(** X19: no stencil setter changes the two-side flag, because
    [SetStencilTwoSideEnabled] writes it only when it already has the
    requested value.  From the initial state the flag therefore stays
    false, and the back side of the stencil state is always equal to the
    front side: values written with the back setters are kept aside and
    never reach the pipeline state. *)
Theorem stencil_two_side_never_enabled :
  forall (calls : list StencilCall) (s : StencilState),
    twoSideStencilEnabled (Stencil_run calls s) = twoSideStencilEnabled s
    /\ (twoSideStencilEnabled s = false ->
        depthState_back s = depthState_front s ->
        depthState_back (Stencil_run calls s) = depthState_front (Stencil_run calls s))
    /\ depthState_back (Stencil_run calls StencilState_initial)
       = depthState_front (Stencil_run calls StencilState_initial).
Proof.
  assert (Hflag : forall calls s,
             twoSideStencilEnabled (Stencil_run calls s) = twoSideStencilEnabled s).
  { induction calls as [|c calls IH]; intros s; simpl; [reflexivity|].
    rewrite IH. apply twoSideStencilEnabled_step. }
  assert (Hsides : forall calls s,
             twoSideStencilEnabled s = false ->
             depthState_back s = depthState_front s ->
             depthState_back (Stencil_run calls s) = depthState_front (Stencil_run calls s)).
  { induction calls as [|c calls IH]; intros s Hoff Hsame; simpl; [exact Hsame|].
    apply IH.
    - rewrite twoSideStencilEnabled_step. exact Hoff.
    - apply stencil_sides_step; assumption. }
  intros calls s. split; [apply Hflag|]. split; [apply Hsides|].
  apply Hsides; reflexivity.
Qed.

Lemma stencil_two_side_never_enabled_witness :
  depthState_back
    (Stencil_run [CallSetStencilTwoSideEnabled true;
                  CallSetStencilBack (FieldReference 255);
                  CallSetStencilFront (FieldReference 1)] StencilState_initial)
  = depthState_front
      (Stencil_run [CallSetStencilTwoSideEnabled true;
                    CallSetStencilBack (FieldReference 255);
                    CallSetStencilFront (FieldReference 1)] StencilState_initial).
Proof.
  apply (proj1 (proj2 (stencil_two_side_never_enabled
                         [CallSetStencilTwoSideEnabled true;
                          CallSetStencilBack (FieldReference 255);
                          CallSetStencilFront (FieldReference 1)] StencilState_initial)));
    reflexivity.
Defined.

(** * Properties of the blend state *)

(** What holds of the blend state at all times: the two arrays have the
    same length, hold the same write mask at every index, and the common
    attachments differ from one another in their write mask only. *)
Definition blend_invariant (s : BlendState) : Prop :=
  map colorWriteMask (commonRtBlendState s) = map colorWriteMask (independentRtBlendState s)
  /\ exists b : BlendAttachment,
       Forall (fun c => BlendAttachment_set_mask 0 c = b) (commonRtBlendState s).

Lemma map_insert_same {A B : Type} (f : A -> B) (l : list A) (i : nat) (x : A) :
  map f (<[i := x]> l) = <[i := f x]> (map f l).
Proof.
  revert i. induction l as [|y l IH]; intros [|i]; simpl; try reflexivity.
  f_equal. apply IH.
Qed.

Lemma blend_invariant_step (c : BlendCall) (s s' : BlendState) :
  blend_invariant s -> Blend_perform c s = Ok s' -> blend_invariant s'.
Proof.
  unfold blend_invariant. intros [Hmasks [b Huniform]].
  destruct c as [enable|f|index f|index mask]; simpl.
  - intros [= <-]. simpl. eauto.
  - intros [= <-]. simpl. split.
    + rewrite <- Hmasks. rewrite map_map. apply map_ext. intros a. reflexivity.
    + exists (BlendAttachment_set_mask 0 (BlendAttachment_write f b)).
      apply Forall_map. eapply Forall_impl; [exact Huniform|].
      intros a Ha. simpl in *. rewrite <- Ha. reflexivity.
  - unfold SetIndependentBlend, subscript.
    destruct (independentRtBlendState s !! index) as [i|] eqn:Hi; simpl; [|discriminate].
    intros [= <-]. simpl. split; [|eauto].
    rewrite Hmasks, map_insert_same. simpl.
    symmetry. apply list_insert_id. rewrite list_lookup_fmap, Hi. reflexivity.
  - unfold SetColorWriteMask, subscript.
    destruct (independentRtBlendState s !! index) as [i|] eqn:Hi; simpl; [|discriminate].
    destruct (commonRtBlendState s !! index) as [c|] eqn:Hc; simpl; [|discriminate].
    intros [= <-]. simpl. split.
    + rewrite !map_insert_same. simpl. rewrite Hmasks. reflexivity.
    + exists b. apply Forall_insert; [exact Huniform|].
      rewrite Forall_lookup in Huniform. specialize (Huniform index c Hc).
      simpl in *. rewrite <- Huniform. reflexivity.
Qed.

(** X20: along every sequence of blend setter calls that stays within the
    arrays, starting from the constructor's state, the common and the
    independent attachment of each render target hold the same colour
    write mask, and the common attachments differ from one another in
    their write mask only.  [SetColorWriteMask] stores a mask whose bits 0
    to 3 are the red, green, blue and alpha flags and whose other bits are
    clear. *)
Theorem blend_write_masks_agree :
  (forall (RenderTargetCount : nat) (calls : list BlendCall) (s' : BlendState),
      Blend_run calls (BlendState_initial RenderTargetCount) = Ok s' ->
      blend_invariant s')
  /\ (forall (index : nat) (mask : ColorWriteMask) (s s' : BlendState),
        SetColorWriteMask index mask s = Ok s' ->
        exists c i : BlendAttachment,
          commonRtBlendState s' !! index = Some c
          /\ independentRtBlendState s' !! index = Some i
          /\ colorWriteMask c = colorWriteMask i
          /\ Z.testbit (colorWriteMask c) 0 = red mask
          /\ Z.testbit (colorWriteMask c) 1 = green mask
          /\ Z.testbit (colorWriteMask c) 2 = blue mask
          /\ Z.testbit (colorWriteMask c) 3 = alpha mask
          /\ 0 <= colorWriteMask c < 16).
Proof.
  split.
  - intros n calls.
    assert (Hgen : forall s s', blend_invariant s -> Blend_run calls s = Ok s' -> blend_invariant s').
    { induction calls as [|c calls IH]; intros s s' Hs; simpl.
      - intros [= <-]. exact Hs.
      - destruct (Blend_perform c s) as [s1| |] eqn:Hstep; simpl; try discriminate.
        apply IH. eapply blend_invariant_step; eassumption. }
    intros s'. apply Hgen. unfold blend_invariant. simpl. split; [reflexivity|].
    exists (BlendAttachment_set_mask 0 BlendAttachment_initial).
    apply Forall_forall. intros c Hc. apply elem_of_replicate in Hc. destruct Hc as [-> _].
    reflexivity.
  - intros index mask s s'. unfold SetColorWriteMask, subscript.
    destruct (independentRtBlendState s !! index) as [i|] eqn:Hi; simpl; [|discriminate].
    destruct (commonRtBlendState s !! index) as [c|] eqn:Hc; simpl; [|discriminate].
    intros [= <-]. simpl.
    eexists _, _.
    split; [apply list_lookup_insert_eq; eapply lookup_lt_Some; eassumption|].
    split; [apply list_lookup_insert_eq; eapply lookup_lt_Some; eassumption|].
    simpl. destruct mask as [[] [] [] []]; vm_compute; repeat split; discriminate.
Qed.

Lemma blend_write_masks_agree_witness :
  exists s' : BlendState,
    Blend_run [CallSetCommonBlend (BlendEnabled true);
               CallSetColorWriteMask 1 {| red := true; green := false; blue := false; alpha := true |};
               CallSetIndependentBlend 1 (ColorBlendOp BlendOp_MaximumGL)]
      (BlendState_initial 8) = Ok s'
    /\ blend_invariant s'.
Proof.
  eexists. split; [reflexivity|].
  apply (proj1 blend_write_masks_agree 8%nat
           [CallSetCommonBlend (BlendEnabled true);
            CallSetColorWriteMask 1 {| red := true; green := false; blue := false; alpha := true |};
            CallSetIndependentBlend 1 (ColorBlendOp BlendOp_MaximumGL)]).
  reflexivity.
Defined.

(** * Properties of the buffer lookups *)

Definition index_range_valid (ib : IndexBuffer) : Prop :=
  ib_start ib <= ib_end ib /\ ib_start ib <> 0 /\ ib_end ib <> 0.

Definition element_size (t : VkIndexType) : Z :=
  match t with
  | eUint8EXT => 1
  | eUint16 => 2
  | eUint32 => 4
  | eNoneKHR => 0
  end.
(** * sarlac: first-match regular-expression substitution

    A shallow embedding of [python_sarlac/sarlac.py].  The program reads
    an ordered list of substitution rules, either from an ad-hoc
    match/replace pair given on the command line or from a YAML
    configuration file, and prints, for every input string, the result of
    the first rule whose pattern matches at the start of the string.

    Python values are embedded as the inductive type [pyval], exceptions as
    the type [exn], and a call that may raise as a [result].  The process
    state that the program changes (what was written to standard output,
    which files were opened) is threaded through the [IO] monad; the
    environment it only reads is the record [World].

    Python strings are embedded as [string]; the development is about
    strings of ASCII characters. *)

From Stdlib Require Import String Ascii List Arith Bool ZArith Lia.
Import ListNotations.
Open Scope string_scope.
Open Scope list_scope.

Set Warnings "-register-all".

(** ** Exceptions and results *)

(** The Python exceptions the program can raise.  [OSError] stands for
    the operating-system errors that have no constructor of their own.
    [Exit] is click's
    [click.exceptions.Exit], raised by [ctx.exit()].  [Unsupported] is not
    a Python exception: it marks pattern or template text outside the
    fragment of the [re] dialect that module [re] below embeds, so that
    the embedding never invents a behaviour for such text. *)
Inductive exn : Type :=
| IndexError
| KeyError (key : string)
| TypeError
| AttributeError
| FileNotFoundError
| PermissionError
| IsADirectoryError
| OSError
| RuntimeError
| YAMLError
| re_error
| Exit (code : nat)
| Unsupported.

Inductive result (A : Type) : Type :=
| Ok (a : A)
| Raise (e : exn).
Arguments Ok {A} a.
Arguments Raise {A} e.

Definition rbind {A B : Type} (c : result A) (k : A -> result B) : result B :=
  match c with
  | Ok a => k a
  | Raise e => Raise e
  end.

Declare Scope result_scope.
Delimit Scope result_scope with result.
Notation "x <- c ;; k" := (rbind c (fun x => k))
  (at level 61, c at next level, right associativity) : result_scope.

Activity: The reply should hold only the lines of the listing above starting at the line containing "unfold blend_invariant. intros" and ending at the line containing "intros a Ha.", exactly as written.

Task response:
  unfold blend_invariant. intros [Hmasks [b Huniform]].
  destruct c as [enable|f|index f|index mask]; simpl.
  - intros [= <-]. simpl. eauto.
  - intros [= <-]. simpl. split.
    + rewrite <- Hmasks. rewrite map_map. apply map_ext. intros a. reflexivity.
    + exists (BlendAttachment_set_mask 0 (BlendAttachment_write f b)).
      apply Forall_map. eapply Forall_impl; [exact Huniform|].
      intros a Ha. simpl in *. rewrite <- Ha. reflexivity.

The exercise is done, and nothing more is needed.